> [DATA FOR THIS EXERCISE]

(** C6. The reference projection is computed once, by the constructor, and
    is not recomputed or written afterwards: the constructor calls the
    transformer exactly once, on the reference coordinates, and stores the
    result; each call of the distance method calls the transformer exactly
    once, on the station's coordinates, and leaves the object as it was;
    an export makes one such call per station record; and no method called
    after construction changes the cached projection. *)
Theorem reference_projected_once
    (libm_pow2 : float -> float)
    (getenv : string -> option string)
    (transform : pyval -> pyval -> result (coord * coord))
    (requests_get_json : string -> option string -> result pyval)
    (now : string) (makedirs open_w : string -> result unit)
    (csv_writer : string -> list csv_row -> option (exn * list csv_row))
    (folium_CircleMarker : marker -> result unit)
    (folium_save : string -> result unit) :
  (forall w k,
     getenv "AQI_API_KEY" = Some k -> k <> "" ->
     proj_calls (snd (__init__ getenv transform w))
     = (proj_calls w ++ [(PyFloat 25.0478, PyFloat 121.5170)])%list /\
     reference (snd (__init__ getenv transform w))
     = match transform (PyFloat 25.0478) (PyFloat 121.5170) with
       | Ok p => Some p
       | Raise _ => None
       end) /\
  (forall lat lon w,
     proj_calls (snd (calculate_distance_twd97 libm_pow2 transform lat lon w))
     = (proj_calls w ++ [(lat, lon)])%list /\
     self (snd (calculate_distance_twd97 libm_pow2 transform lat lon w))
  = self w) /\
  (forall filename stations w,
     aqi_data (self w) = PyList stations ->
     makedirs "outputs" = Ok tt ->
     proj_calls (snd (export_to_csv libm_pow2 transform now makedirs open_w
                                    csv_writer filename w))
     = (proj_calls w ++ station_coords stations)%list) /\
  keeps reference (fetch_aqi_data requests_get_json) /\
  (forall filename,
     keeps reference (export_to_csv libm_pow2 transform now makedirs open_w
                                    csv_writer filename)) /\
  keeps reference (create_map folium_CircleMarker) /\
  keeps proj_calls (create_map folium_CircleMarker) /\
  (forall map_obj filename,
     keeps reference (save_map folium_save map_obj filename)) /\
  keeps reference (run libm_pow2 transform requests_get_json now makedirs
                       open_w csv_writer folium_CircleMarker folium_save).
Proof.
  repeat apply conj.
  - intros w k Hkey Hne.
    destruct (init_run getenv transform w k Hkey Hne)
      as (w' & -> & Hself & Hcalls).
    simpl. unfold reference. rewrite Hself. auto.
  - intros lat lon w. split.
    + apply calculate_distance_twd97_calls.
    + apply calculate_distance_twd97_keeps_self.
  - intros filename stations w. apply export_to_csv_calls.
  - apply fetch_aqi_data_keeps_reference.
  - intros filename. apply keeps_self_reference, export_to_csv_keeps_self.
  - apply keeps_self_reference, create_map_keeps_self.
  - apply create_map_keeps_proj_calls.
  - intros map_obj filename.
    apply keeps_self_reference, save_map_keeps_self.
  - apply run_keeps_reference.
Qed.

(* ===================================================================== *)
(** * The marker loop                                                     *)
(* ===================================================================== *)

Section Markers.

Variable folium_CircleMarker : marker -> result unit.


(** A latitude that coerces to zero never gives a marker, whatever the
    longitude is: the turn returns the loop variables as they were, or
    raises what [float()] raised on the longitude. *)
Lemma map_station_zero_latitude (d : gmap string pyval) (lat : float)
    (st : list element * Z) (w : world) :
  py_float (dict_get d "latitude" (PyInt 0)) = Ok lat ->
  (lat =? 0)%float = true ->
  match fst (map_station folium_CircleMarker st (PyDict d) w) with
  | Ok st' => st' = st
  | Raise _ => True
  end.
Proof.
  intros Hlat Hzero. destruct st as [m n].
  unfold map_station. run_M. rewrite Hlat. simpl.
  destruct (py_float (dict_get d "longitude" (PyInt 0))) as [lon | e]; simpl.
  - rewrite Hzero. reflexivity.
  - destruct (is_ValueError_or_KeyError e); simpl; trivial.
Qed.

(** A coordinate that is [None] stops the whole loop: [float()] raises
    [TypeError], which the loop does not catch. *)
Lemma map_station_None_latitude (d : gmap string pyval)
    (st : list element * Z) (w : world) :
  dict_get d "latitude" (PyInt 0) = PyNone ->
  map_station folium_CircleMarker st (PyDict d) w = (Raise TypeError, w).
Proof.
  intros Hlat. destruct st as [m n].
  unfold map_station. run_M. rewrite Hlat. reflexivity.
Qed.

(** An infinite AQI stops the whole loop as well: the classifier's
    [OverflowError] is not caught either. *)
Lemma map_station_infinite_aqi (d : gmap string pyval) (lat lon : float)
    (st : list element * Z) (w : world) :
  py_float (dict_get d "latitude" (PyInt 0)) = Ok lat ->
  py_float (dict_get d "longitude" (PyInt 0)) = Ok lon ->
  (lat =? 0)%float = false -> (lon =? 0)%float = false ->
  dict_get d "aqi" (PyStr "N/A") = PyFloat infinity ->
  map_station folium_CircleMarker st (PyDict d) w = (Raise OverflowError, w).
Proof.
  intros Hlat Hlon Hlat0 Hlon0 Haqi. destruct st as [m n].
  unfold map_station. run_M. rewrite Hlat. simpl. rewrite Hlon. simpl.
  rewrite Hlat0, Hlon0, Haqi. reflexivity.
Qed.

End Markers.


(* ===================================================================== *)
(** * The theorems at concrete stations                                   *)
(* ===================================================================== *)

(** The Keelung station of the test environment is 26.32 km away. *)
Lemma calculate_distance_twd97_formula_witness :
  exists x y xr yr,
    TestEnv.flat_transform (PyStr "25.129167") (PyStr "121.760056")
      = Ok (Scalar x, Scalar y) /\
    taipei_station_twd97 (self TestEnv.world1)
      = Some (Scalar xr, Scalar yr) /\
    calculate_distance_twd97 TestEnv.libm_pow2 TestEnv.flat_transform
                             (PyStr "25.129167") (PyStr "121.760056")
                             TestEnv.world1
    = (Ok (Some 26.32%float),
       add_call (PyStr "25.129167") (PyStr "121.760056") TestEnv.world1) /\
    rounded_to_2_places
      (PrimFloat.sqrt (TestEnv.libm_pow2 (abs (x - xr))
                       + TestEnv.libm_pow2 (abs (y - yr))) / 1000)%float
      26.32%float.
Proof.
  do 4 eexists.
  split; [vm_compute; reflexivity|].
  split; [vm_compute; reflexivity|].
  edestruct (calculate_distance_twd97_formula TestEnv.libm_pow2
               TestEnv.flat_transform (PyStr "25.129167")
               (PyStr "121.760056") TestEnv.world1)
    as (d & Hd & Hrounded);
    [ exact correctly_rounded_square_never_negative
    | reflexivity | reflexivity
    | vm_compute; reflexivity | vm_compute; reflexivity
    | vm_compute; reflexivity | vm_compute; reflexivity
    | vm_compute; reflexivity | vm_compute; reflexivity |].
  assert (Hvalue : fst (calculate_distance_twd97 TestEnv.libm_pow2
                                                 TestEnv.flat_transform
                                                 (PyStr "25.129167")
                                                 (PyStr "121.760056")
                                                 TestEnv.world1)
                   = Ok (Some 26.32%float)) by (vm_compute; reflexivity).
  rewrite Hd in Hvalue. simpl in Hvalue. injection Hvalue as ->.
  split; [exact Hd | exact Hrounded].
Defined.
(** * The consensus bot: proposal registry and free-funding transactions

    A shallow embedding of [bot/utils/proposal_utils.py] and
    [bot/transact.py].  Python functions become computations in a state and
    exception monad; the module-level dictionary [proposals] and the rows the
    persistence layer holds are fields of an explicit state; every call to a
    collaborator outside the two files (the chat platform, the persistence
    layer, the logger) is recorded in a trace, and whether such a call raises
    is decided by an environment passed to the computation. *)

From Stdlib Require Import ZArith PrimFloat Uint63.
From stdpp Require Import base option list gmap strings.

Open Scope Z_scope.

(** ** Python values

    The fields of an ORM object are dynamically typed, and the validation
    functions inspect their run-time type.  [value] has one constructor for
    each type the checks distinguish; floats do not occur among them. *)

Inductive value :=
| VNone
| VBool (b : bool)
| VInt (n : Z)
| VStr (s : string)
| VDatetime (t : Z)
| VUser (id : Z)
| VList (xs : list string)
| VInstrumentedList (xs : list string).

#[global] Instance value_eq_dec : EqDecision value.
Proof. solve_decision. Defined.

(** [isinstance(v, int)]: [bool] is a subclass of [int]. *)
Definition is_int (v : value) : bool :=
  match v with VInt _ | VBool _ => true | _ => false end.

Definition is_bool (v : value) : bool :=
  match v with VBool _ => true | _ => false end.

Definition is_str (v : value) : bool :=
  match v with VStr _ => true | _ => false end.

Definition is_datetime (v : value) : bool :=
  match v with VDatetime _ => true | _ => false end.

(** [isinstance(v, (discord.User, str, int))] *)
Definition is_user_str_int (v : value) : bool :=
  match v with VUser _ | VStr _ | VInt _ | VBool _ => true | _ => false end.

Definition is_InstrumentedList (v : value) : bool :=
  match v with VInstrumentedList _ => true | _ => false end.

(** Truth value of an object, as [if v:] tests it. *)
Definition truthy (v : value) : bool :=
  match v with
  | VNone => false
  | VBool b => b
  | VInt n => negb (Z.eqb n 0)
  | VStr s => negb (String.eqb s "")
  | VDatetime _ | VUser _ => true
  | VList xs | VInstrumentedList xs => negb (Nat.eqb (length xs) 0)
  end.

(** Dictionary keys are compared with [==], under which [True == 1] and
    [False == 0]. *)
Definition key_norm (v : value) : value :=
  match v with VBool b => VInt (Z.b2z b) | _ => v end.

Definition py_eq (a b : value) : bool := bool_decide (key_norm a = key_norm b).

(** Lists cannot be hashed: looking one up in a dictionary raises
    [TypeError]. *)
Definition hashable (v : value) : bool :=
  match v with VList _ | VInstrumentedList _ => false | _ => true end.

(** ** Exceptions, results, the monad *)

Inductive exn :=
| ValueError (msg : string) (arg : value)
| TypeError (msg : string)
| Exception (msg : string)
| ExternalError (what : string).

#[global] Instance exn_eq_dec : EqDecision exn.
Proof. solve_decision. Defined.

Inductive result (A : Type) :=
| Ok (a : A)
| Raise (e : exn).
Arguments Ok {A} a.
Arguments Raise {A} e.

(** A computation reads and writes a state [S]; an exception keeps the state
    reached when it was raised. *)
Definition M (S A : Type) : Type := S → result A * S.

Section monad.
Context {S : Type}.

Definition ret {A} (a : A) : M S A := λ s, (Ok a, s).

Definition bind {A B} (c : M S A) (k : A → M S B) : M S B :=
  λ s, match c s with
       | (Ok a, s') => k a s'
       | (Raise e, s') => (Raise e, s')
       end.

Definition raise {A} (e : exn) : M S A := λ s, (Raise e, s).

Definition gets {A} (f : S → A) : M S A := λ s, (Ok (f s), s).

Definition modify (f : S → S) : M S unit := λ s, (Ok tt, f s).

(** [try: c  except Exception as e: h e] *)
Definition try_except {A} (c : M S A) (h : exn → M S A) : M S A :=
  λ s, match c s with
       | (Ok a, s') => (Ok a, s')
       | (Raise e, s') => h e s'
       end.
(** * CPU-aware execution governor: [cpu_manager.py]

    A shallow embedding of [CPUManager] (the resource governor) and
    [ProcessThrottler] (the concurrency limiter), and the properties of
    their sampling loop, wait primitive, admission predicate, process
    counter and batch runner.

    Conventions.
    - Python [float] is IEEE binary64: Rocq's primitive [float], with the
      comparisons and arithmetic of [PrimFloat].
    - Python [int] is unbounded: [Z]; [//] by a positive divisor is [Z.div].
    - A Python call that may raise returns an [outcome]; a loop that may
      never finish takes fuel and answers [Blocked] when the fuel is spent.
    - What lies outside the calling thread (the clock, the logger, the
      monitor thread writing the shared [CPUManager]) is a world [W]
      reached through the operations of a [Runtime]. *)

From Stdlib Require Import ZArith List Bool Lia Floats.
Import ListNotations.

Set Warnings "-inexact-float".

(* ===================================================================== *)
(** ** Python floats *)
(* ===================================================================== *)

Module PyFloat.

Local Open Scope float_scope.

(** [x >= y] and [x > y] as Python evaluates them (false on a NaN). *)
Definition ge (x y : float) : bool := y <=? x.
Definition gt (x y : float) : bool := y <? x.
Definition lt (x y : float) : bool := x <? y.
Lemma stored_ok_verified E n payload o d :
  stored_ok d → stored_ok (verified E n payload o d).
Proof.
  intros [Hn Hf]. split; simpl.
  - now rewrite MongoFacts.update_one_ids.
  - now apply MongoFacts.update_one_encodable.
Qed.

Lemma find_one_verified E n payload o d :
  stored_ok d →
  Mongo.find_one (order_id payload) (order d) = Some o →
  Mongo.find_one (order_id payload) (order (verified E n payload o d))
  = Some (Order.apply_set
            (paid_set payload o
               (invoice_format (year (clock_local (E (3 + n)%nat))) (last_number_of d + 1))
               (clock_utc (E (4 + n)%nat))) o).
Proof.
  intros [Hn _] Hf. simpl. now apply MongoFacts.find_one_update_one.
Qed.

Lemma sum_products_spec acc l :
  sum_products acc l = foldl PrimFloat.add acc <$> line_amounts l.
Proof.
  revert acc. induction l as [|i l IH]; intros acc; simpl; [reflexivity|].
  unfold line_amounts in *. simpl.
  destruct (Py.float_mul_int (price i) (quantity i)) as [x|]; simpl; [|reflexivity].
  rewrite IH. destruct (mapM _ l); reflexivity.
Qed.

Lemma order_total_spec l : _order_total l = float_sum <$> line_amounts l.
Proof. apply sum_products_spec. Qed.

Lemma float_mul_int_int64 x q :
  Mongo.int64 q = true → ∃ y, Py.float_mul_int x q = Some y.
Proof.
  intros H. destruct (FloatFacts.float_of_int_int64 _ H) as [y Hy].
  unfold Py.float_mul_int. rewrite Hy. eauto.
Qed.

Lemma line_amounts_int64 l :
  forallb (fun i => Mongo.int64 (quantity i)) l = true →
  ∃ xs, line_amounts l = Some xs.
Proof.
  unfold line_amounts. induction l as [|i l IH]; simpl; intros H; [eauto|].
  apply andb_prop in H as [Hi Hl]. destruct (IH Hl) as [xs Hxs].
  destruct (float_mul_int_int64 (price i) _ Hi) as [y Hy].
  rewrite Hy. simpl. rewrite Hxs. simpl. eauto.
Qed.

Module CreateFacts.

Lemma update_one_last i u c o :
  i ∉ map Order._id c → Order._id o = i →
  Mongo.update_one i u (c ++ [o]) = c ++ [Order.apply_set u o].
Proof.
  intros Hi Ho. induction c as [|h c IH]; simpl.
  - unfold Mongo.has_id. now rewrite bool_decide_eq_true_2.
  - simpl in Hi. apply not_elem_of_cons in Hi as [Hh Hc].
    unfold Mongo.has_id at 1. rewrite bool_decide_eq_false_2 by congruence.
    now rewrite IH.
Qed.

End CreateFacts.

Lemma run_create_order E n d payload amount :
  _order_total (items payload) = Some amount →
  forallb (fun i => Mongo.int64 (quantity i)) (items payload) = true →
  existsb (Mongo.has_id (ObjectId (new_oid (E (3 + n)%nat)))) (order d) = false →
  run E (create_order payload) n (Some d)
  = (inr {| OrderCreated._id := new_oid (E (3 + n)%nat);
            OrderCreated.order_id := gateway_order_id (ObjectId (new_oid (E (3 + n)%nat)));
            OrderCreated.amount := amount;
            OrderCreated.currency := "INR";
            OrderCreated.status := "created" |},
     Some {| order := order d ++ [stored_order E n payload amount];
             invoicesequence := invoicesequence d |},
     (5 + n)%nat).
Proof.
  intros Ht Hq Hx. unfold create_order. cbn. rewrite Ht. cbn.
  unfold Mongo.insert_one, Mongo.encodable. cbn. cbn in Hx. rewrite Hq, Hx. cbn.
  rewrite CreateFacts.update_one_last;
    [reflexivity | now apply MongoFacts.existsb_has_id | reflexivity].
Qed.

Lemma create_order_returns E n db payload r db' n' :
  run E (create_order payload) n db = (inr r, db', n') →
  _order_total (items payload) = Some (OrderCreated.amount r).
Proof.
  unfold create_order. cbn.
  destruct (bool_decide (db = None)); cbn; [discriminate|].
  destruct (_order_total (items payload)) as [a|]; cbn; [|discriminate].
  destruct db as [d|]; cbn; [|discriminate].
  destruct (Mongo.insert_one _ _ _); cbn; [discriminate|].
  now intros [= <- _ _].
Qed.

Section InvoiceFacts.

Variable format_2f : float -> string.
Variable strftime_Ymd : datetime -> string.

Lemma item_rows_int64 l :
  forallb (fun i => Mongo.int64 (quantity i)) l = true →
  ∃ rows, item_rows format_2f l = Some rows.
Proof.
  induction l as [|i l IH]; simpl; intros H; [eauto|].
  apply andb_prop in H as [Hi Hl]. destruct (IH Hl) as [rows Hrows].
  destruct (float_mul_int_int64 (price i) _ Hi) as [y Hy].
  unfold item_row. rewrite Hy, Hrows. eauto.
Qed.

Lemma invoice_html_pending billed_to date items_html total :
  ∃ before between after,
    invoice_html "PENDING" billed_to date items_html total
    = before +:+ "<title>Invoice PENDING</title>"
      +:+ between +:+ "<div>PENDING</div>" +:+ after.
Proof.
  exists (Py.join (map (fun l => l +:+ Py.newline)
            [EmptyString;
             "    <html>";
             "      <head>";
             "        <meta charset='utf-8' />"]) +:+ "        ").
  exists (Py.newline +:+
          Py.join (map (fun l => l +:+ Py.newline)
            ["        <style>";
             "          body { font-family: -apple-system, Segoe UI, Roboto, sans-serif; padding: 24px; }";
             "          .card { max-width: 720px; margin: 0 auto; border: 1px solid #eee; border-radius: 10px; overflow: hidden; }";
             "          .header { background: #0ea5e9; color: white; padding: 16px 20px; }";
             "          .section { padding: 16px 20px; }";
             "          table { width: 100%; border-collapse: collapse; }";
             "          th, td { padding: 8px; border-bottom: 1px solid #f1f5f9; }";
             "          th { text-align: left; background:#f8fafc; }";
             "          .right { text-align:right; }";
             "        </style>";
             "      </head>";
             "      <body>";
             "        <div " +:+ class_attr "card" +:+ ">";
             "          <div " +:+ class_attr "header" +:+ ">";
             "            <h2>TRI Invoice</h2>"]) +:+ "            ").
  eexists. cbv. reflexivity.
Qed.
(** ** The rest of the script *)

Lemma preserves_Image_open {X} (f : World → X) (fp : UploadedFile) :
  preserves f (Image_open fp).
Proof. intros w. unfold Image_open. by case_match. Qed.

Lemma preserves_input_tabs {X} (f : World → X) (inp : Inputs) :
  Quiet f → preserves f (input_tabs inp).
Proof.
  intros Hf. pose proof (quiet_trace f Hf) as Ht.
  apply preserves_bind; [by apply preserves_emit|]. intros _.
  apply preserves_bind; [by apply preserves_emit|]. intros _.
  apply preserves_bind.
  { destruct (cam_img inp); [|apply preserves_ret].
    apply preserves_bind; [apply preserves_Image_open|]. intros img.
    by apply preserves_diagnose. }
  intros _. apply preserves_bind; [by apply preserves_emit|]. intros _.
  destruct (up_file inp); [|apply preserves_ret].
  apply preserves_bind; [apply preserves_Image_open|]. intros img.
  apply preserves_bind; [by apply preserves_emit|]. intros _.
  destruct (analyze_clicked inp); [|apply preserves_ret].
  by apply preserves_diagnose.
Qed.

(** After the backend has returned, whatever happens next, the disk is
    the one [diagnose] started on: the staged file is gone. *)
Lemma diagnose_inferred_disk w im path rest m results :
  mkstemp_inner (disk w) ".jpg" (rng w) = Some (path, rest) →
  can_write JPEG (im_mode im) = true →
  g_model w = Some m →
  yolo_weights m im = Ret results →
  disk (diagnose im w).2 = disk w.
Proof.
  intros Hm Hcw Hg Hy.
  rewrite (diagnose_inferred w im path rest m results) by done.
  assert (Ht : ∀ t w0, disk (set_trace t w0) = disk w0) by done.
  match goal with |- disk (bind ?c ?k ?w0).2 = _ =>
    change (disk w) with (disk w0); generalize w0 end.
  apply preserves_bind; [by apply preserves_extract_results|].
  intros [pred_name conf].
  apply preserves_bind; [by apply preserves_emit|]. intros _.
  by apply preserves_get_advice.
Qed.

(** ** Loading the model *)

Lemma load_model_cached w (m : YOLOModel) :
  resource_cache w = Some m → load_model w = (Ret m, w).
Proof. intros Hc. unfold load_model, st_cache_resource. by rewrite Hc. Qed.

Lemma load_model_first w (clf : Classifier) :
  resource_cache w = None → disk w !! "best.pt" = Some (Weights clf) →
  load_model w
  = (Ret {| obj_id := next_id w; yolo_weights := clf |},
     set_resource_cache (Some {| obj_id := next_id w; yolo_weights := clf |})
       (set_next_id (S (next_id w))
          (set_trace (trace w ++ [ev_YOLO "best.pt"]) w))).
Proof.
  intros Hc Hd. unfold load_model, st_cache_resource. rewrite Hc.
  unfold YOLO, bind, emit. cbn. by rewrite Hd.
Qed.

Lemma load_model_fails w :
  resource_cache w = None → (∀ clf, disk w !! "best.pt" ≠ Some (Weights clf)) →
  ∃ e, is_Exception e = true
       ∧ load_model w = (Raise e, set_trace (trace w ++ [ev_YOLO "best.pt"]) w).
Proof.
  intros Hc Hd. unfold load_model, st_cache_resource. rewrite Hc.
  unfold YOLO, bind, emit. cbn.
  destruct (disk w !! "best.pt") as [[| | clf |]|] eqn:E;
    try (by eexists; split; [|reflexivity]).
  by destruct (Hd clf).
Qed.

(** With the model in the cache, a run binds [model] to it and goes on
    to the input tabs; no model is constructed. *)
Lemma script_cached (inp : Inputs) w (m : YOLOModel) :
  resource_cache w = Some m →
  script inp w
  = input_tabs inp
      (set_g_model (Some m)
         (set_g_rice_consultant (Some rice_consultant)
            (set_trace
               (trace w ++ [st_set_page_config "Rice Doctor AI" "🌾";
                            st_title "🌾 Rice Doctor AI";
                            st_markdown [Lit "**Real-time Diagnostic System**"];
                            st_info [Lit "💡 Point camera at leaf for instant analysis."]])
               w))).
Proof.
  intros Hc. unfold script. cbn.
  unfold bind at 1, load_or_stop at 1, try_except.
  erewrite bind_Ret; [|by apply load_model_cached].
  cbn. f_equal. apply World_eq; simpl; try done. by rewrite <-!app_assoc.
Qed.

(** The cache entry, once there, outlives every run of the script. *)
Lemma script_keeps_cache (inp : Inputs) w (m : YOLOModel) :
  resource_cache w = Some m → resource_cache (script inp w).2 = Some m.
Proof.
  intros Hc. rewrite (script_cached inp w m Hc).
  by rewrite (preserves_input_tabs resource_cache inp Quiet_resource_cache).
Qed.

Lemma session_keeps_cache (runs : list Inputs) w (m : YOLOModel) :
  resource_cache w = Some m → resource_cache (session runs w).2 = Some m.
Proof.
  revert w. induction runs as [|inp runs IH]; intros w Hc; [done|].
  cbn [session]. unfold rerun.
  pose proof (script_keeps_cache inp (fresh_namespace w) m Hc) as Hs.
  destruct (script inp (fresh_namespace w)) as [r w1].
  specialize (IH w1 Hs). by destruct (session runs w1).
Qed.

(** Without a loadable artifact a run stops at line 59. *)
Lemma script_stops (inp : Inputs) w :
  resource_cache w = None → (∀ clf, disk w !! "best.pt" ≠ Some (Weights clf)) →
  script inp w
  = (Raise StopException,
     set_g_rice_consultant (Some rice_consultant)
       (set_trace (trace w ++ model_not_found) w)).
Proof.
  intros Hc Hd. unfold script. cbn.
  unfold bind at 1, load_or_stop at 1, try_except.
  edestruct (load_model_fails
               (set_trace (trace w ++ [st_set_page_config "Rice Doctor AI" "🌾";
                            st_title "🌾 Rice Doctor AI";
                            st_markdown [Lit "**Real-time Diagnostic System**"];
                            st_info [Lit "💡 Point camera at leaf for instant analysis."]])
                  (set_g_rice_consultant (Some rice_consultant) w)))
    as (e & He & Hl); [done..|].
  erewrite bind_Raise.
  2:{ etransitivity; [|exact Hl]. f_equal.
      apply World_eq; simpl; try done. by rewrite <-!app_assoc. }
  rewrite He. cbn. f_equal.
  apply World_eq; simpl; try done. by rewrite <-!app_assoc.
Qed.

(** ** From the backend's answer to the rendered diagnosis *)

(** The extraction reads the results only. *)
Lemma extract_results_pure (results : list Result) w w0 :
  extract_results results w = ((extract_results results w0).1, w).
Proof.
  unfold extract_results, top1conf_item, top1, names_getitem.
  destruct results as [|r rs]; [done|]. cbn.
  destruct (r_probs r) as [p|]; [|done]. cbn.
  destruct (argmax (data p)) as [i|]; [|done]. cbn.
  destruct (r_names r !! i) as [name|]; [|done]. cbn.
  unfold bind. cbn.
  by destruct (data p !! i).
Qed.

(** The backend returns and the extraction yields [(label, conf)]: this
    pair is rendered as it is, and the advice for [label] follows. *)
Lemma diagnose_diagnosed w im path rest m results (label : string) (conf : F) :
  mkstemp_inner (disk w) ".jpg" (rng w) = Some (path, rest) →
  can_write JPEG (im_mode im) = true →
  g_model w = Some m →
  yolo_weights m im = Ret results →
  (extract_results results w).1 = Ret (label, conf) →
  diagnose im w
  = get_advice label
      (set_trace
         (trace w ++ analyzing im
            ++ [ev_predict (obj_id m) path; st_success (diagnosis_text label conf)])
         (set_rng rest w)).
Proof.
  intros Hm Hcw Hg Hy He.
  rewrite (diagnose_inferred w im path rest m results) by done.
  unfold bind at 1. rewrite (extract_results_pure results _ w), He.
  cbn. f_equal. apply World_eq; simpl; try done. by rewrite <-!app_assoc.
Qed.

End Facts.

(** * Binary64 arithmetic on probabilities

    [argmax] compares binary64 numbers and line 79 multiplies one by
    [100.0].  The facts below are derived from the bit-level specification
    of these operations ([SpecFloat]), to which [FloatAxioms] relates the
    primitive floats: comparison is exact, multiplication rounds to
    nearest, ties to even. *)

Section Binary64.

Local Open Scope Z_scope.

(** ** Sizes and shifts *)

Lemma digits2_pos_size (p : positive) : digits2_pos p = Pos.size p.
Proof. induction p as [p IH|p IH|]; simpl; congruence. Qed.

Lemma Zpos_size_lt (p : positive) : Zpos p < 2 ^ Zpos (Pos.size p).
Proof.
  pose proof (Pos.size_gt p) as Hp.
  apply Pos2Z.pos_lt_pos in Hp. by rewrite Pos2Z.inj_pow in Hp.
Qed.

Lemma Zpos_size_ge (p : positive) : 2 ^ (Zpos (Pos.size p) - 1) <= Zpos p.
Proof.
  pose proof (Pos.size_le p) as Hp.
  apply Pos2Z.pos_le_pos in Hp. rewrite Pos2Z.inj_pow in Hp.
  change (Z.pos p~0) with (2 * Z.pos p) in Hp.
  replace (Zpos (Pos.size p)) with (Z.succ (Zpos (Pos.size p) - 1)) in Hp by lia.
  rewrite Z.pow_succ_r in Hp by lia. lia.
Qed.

> [WHAT NEEDS TO BE DONE]
Each line in the data that holds the word "rendered" must be copied.

> [TASK SOLUTION]
(** ** From the backend's answer to the rendered diagnosis *)
    pair is rendered as it is, and the advice for [label] follows. *)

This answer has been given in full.